**Action item**
From the line with "let! r := decodeStrictObject" through the final line, please write out the listing exactly, including both of those lines.

**Provided data**
'''

(** ** Decoding *)

(** [Decoder.More]. *)
Definition more (d : Json.decoder) : bool :=
  match Json.skip_ws (Json.rest d) with [] => false | c :: _ => negb (bool_decide (c = "]"%char) || bool_decide (c = "}"%char)) end.
(** One value; the members of an object; the items of an array.  Every token
    consumes a byte. *)
Fixpoint validateJSONValue (fuel : nat) (depth : Z) (d : Json.decoder) : checked Json.decoder :=
  match fuel with
  | O => reject ReasonFormat
  | S fuel =>
      let! _ := demand (depth <=? maxJSONDepth) ReasonBounds in
      match Json.Token d with
      | Json.TokenOk (Json.Delim c) d =>
          if bool_decide (c = "{"%char) then object_members fuel depth d [] else if bool_decide (c = "["%char) then array_items fuel depth d else reject ReasonFormat
      | Json.TokenOk _ d => Ok d
      | _ => reject ReasonFormat
      end
  end
with object_members (fuel : nat) (depth : Z) (d : Json.decoder) (seen : list text) : checked Json.decoder :=
  match fuel with
  | O => reject ReasonFormat
  | S fuel =>
      if more d then
        match Json.Token d with
        | Json.TokenOk (Json.TString key) d =>
            let key := ToLower key in
            let! _ := demand (negb (bool_decide (key ∈ seen))) ReasonFormat in
            let! d := validateJSONValue fuel (depth + 1) d in
            object_members fuel depth d (key :: seen)
        | _ => reject ReasonFormat
        end
      else match Json.Token d with Json.TokenOk (Json.Delim c) d => if bool_decide (c = "}"%char) then Ok d else reject ReasonFormat | _ => reject ReasonFormat end
  end
with array_items (fuel : nat) (depth : Z) (d : Json.decoder) : checked Json.decoder :=
  match fuel with
  | O => reject ReasonFormat
  | S fuel =>
      if more d then let! d := validateJSONValue fuel (depth + 1) d in array_items fuel depth d
      else match Json.Token d with Json.TokenOk (Json.Delim c) d => if bool_decide (c = "]"%char) then Ok d else reject ReasonFormat | _ => reject ReasonFormat end
  end.
Definition validateJSONNoDuplicateKeys (data : text) : checked unit :=
  let! d := validateJSONValue (2 * length data + 2) 0 (Json.NewDecoder data) in
  match Json.Token d with Json.TokenEOF => Ok tt | _ => reject ReasonFormat end.
(** [unmarshal] decodes one value without unknown fields. *)
Definition decodeStrictObject {A} (unmarshal : text → option A) (data : text) : checked A :=
  let! _ := demand (valid_utf8 data) ReasonFormat in
  let! _ := validateJSONNoDuplicateKeys data in
  match unmarshal data with Some v => Ok v | None => reject ReasonFormat end.
(** The stored bytes are the canonical bytes of what they say. *)
Definition exactly {A} (data : text) (v : A) (canonical : checked text) : checked A :=
  let! c := canonical in
  let! _ := demand (eqt data c) ReasonFormat in
  Ok v.
Definition readable (data : text) (maximum : Z) : checked unit := demand (negb (length data =? 0)%nat && (zlen data <=? maximum)) ReasonBounds.
Definition parseManifest (unmarshal : text → option Manifest) (data : text) (limits : Limits) : checked Manifest :=
  let! l := normalizeLimits limits in
  let! _ := readable data (MaxManifestBytes l) in
  let! m := decodeStrictObject unmarshal data in
  exactly data m (canonicalManifest m l).
Definition parseReceipt (unmarshal : text → option Receipt) (data : text) (limits : Limits) : checked Receipt :=
  let! l := normalizeLimits limits in
  let! _ := readable data (MaxManifestBytes l) in
  let! r := decodeStrictObject unmarshal data in
  exactly data r (canonicalReceipt r l).
Definition parsePointer (unmarshal : text → option Pointer) (data : text) : checked Pointer :=
  let! _ := readable data maxPointerBytes in
  let! p := decodeStrictObject unmarshal data in
  exactly data p (canonicalPointer p).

'''

**Solution to this problem**
  let! r := decodeStrictObject unmarshal data in
  exactly data r (canonicalReceipt r l).
Definition parsePointer (unmarshal : text → option Pointer) (data : text) : checked Pointer :=
  let! _ := readable data maxPointerBytes in
  let! p := decodeStrictObject unmarshal data in
  exactly data p (canonicalPointer p).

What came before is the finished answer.